もしくは犯した罪の数に応じてどんどん罰を追加していくシステムをつくってほしいです。私のケースなら、放火とふたりの命を奪った罪で無期懲役。さらに娘の将来4年間を奪った罪でプラス4年、10年後だったらその3分の1で3年、仕事を奪った罪であと3年、合計追加10年。無期懲役が終わったら、次の償いでさらに10年服役。それは賛成。そうすれば終身刑はいりません。でもその制度は日本にはありません。つまり現状の日本では、車を100台盗んでも、そのうちの一番高い車だけで判断されて、あとの99台は罪に問われない。
私の場合は2人殺されてるから、それだけで判決を言い渡される。じゃあそれ以外の10人の殺人未遂は? 10軒の全焼を含む焼けた25軒以上の家はどうなるの? 彼らだって苦しんでいるんですよ。日本の法律を調べても、放火は10年以下の刑罰です。5年だとしても、25軒が焼けたらどうなる? 計算しやすいでしょ? そこだけでも無期懲役を上回ります。

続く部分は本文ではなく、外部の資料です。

(* ===== verification/Webhook.v ===== *)
(** * The webhook endpoint

    [ingestWebhook] and [sourceLimiter] of [internal/api/sources.go], with the
    response writers of [internal/api/server.go]: how the source store, the
    rate limiter, request verification, the replay cache, normalisation and the
    bus are put together.  The server's part of the state is its limiters, its
    replay cache and two counters; a response is its status, the headers the
    handler sets and its JSON body. *)

From S2P Require Import Prelude GoStrings GoTime GoFloat Sha256 Cryptox Json Ingestion RateLimit Events Database Tx.
From S2P Require Import Storage Bus Process Samples Accounts Access Sources.
Open Scope Z_scope.

Module Webhook.
Import Json DB Tx Storage Bus Sources.

(** ** Responses *)

Record response := mkResponse { rs_Status : Z; rs_Header : list (string * string); rs_Body : json }.

(** The text of an error; [pg_text] is that of a server error. *)
Fixpoint error_text (pg_text : string -> string -> string) (e : error) : string :=
  match e with
  | Sentinel n | Errorf n => n
  | Wrapf p e' => p +:+ ": " +:+ error_text pg_text e'
  | Suffixf e' p => error_text pg_text e' +:+ ": " +:+ p
  | PgError c k => pg_text c k
  end.

Definition writeError (requestID : string) (header : list (string * string)) (status : Z) (code message : string)
    (details : option json) : response :=
  mkResponse status header
    (JObj [("error", JObj ([("code", JStr code); ("message", JStr message); ("request_id", JStr requestID)]
                           ++ match details with Some d => [("details", d)] | None => [] end))]).

Definition mapStoreError (pg_text : string -> string -> string) (requestID : string) (e : error) : response :=
  let text := error_text pg_text e in
  if IsNoRows e then writeError requestID [] 404 "not_found" "resource not found" None
  else if Contains text "version conflict" then writeError requestID [] 409 "version_conflict" text None
  else if Contains text "invalid incident transition" || Contains text "already"
  then writeError requestID [] 409 "invalid_transition" text None
  else writeError requestID [] 500 "storage_error" "storage operation failed" None.

(** ** The server *)

Record Config := mkConfig {
  cfg_AllowUnauthenticatedSources : bool; cfg_MaxPayloadBytes : Z; cfg_ReplayWindow : Z }.

Record Server := mkServer {
  limiters : gmap string RateLimit.Limiter; replay : Ingestion.ReplayCache;
  RejectedEvents : Z; IngressEvents : Z }.

(** A request: the header lookup, the bytes that arrive before the body ends,
    and whether it ends in a read error. *)
Record request := mkRequest {
  rq_sourceID : string; rq_Header : string -> string; rq_Body : string; rq_BodyFails : bool; rq_RequestID : string }.

(** The successive readings of [time.Now()]. *)
Record clock := mkClock { at_limit : Z; at_verify : Z; at_reserve : Z; at_receive : Z }.

(** [io.ReadAll(http.MaxBytesReader(w, r.Body, n))]. *)
Inductive read_result := Body (b : string) | TooLarge | ReadFailed.
Definition read_body (n : Z) (r : request) : read_result :=
  if Z.max 0 n <? slen (rq_Body r) then TooLarge
  else if rq_BodyFails r then ReadFailed else Body (rq_Body r).

Definition sourceLimiter (s : Server) (source : Source) : RateLimit.Limiter * Server :=
  match limiters s !! so_ID source with
  | Some l => (l, s)
  | None =>
      let l := RateLimit.NewLimiter (f64_of_int (so_RateLimitPerSecond source)) (so_RateLimitBurst source) in
      (l, mkServer (<[so_ID source := l]> (limiters s)) (replay s) (RejectedEvents s) (IngressEvents s))
  end.

(** [s.sourceLimiter(source).Allow(key, now)]: the limiter is shared by reference. *)
Definition allow (s : Server) (source : Source) (key : string) (now : Z) : bool * Server :=
  let '(l, s1) := sourceLimiter s source in
  let '(ok, l') := RateLimit.Allow l key now in
  (ok, mkServer (<[so_ID source := l']> (limiters s1)) (replay s1) (RejectedEvents s1) (IngressEvents s1)).

Definition rejected (s : Server) : Server :=
  mkServer (limiters s) (replay s) (RejectedEvents s + 1) (IngressEvents s).
Definition set_replay (c : Ingestion.ReplayCache) (s : Server) : Server :=
  mkServer (limiters s) c (RejectedEvents s) (IngressEvents s).
Definition ingressed (s : Server) : Server :=
  mkServer (limiters s) (replay s) (RejectedEvents s) (IngressEvents s + 1).

Definition verify_input (cfg : Config) (k : clock) (creds : SourceCredentials) (r : request) (body : string)
    : Ingestion.VerifyInput :=
  Ingestion.mkVerifyInput
    (Ingestion.mkCredentials (so_AuthMode (sc_Source creds)) (sc_HMACSecret creds) (sc_BearerHash creds)) body
    (rq_Header r "X-StormRelay-Signature") (rq_Header r "Authorization") (rq_Header r "X-StormRelay-Timestamp")
    (at_verify k) (cfg_ReplayWindow cfg).

Definition normalize_input (k : clock) (creds : SourceCredentials) (r : request) (body : string) : Events.NormalizeInput :=
  Events.mkNormalizeInput (so_TenantID (sc_Source creds)) (rq_sourceID r) (so_Name (sc_Source creds))
    (rq_Header r "Content-Type") body (rq_Header r "X-Event-ID") (rq_Header r "Idempotency-Key")
    (rq_Header r "traceparent") (rq_RequestID r) (at_receive k).

(** What the handler did: its answer, the server after it, and the event it
    handed to the bus with the message identifier, if it got that far. *)
Definition outcome : Type := response * Server * option (Events.Event * string).

Section Handler.
Context `{UnicodeTables, FoldTables} (box : Cryptox.Box) (pg_text : string -> string -> string).
Context (PublishMsg : Msg -> result error (option string)) (bus : Bus) (trace : string) (cfg : Config).

(** From the reservation on; [key] is released unless the event was accepted. *)
Definition accept (e : env) (k : clock) (creds : SourceCredentials) (r : request) (body : string)
    (key : option string) (s : Server) : outcome :=
  let fail := writeError (rq_RequestID r) [] in
  let release s := match key with Some key => set_replay (Ingestion.Release (replay s) key) s | None => s end in
  let contentType := rq_Header r "Content-Type" in
  if streqb (so_AuthMode (sc_Source creds)) Ingestion.AuthBearer && streqb (TrimSpace (rq_Header r "Idempotency-Key")) ""
  then (fail 400 "idempotency_key_required"
          "bearer-authenticated sources require Idempotency-Key for replay protection" None, release s, None)
  else if streqb (so_Kind (sc_Source creds)) "cloudevents"
          && negb (Contains (ToLower contentType) "application/cloudevents+json")
  then (fail 415 "content_type_required" "CloudEvents source requires application/cloudevents+json" None, release s, None)
  else match Events.Normalize (at_receive k) (rand e 0 16) (normalize_input k creds r body) with
  | Err x => (fail 422 "invalid_event" (error_text pg_text x) None, release (rejected s), None)
  | Ok event =>
      let msgID := rq_sourceID r +:+ ":" +:+ Events.DedupeKey event in
      match PublishEvent PublishMsg bus trace event msgID with
      | Some _ => (fail 503 "event_bus_unavailable" "event could not be durably accepted" None,
                   release (rejected s), Some (event, msgID))
      | None => (mkResponse 202 [] (jmap [("accepted", JBool true); ("event_id", JStr (Events.ID event));
                                          ("request_id", JStr (rq_RequestID r))]),
                 ingressed s, Some (event, msgID))
      end
  end.

Definition ingestWebhook (e : env) (k : clock) (r : request) (s : Server) (d : db) : outcome :=
  let fail := writeError (rq_RequestID r) in
  let sourceID := rq_sourceID r in
  match GetSourceCredentials box e sourceID d with
  | Err x => (mapStoreError pg_text (rq_RequestID r) x, s, None)
  | Ok creds =>
      let source := sc_Source creds in
      if streqb (so_Name source) "manual-api" then (fail [] 404 "not_found" "resource not found" None, s, None)
      else if streqb (so_AuthMode source) Ingestion.AuthNone && negb (cfg_AllowUnauthenticatedSources cfg)
      then (fail [] 403 "unauthenticated_source_disabled" "unauthenticated webhook ingestion is disabled" None, s, None)
      else if negb (so_Enabled source) then (fail [] 410 "source_disabled" "event source is disabled" None, s, None)
      else
        let '(ok, s) := allow s source sourceID (at_limit k) in
        if negb ok
        then (fail [("Retry-After", "1")] 429 "rate_limited" "source rate limit exceeded" None, rejected s, None)
        else match read_body (cfg_MaxPayloadBytes cfg) r with
        | TooLarge => (fail [] 413 "payload_too_large" "payload exceeds configured limit"
                         (Some (jmap [("max_bytes", jint (cfg_MaxPayloadBytes cfg))])), rejected s, None)
        | ReadFailed => (fail [] 400 "read_failed" "unable to read request body" None, s, None)
        | Body body =>
            match Ingestion.Verify (at_verify k) (verify_input cfg k creds r body) with
            | Some x =>
                (if errors_is "request timestamp outside replay window" x
                 then fail [] 409 "replay_rejected" (error_text pg_text x) None
                 else fail [] 401 "signature_invalid" (error_text pg_text x) None, rejected s, None)
            | None =>
                if streqb (so_AuthMode source) Ingestion.AuthHMAC then
                  match Ingestion.CanonicalHMACReplayKey sourceID (rq_Header r "X-StormRelay-Timestamp")
                          (rq_Header r "X-StormRelay-Signature") with
                  | Err _ => (fail [] 401 "signature_invalid" "invalid signed request" None, rejected s, None)
                  | Ok key =>
                      let '(v, c) := Ingestion.Reserve (replay s) key (at_reserve k + cfg_ReplayWindow cfg)
                                       (at_reserve k) in
                      let s := set_replay c s in
                      match v with
                      | Ingestion.ReplayDuplicate =>
                          (fail [] 409 "replay_rejected" "request was already accepted" None, rejected s, None)
                      | Ingestion.ReplayCapacityExceeded =>
                          (fail [("Retry-After", "1")] 503 "replay_protection_unavailable"
                             "replay protection is temporarily unavailable" None, rejected s, None)
                      | Ingestion.ReplayReserved => accept e k creds r body (Some key) s
                      end
                  end
                else accept e k creds r body None s
            end
        end
  end.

だから終身刑じゃなければ、犯した罪、一つひとつすべてに罰を与えてすべてを加算して最終的に量刑を決めるという制度が成立してほしいと思っています。目的はあくまで犯人の命を奪うことではなくて、人の命を奪った犯人を社会に出させないためですから。
2つめは講演会です。頼まれれば全国どこでもいきます。もちろん講演料などは望みません。ただ、交通費と宿泊費などの経費だけ出してほしい。それさえ出してもらえればOK。関西圏内だったら日帰りだから無料でもいいです。
私の講演会では、まず無期懲役と終身刑の違いを説明します。被害者の心、痛みと悲しみ、苦しみ、反省させる制度の必要性。最後にスイスと日本の教育の違い。ジョークを入れつつ話します。硬い話だけだとダメですからね。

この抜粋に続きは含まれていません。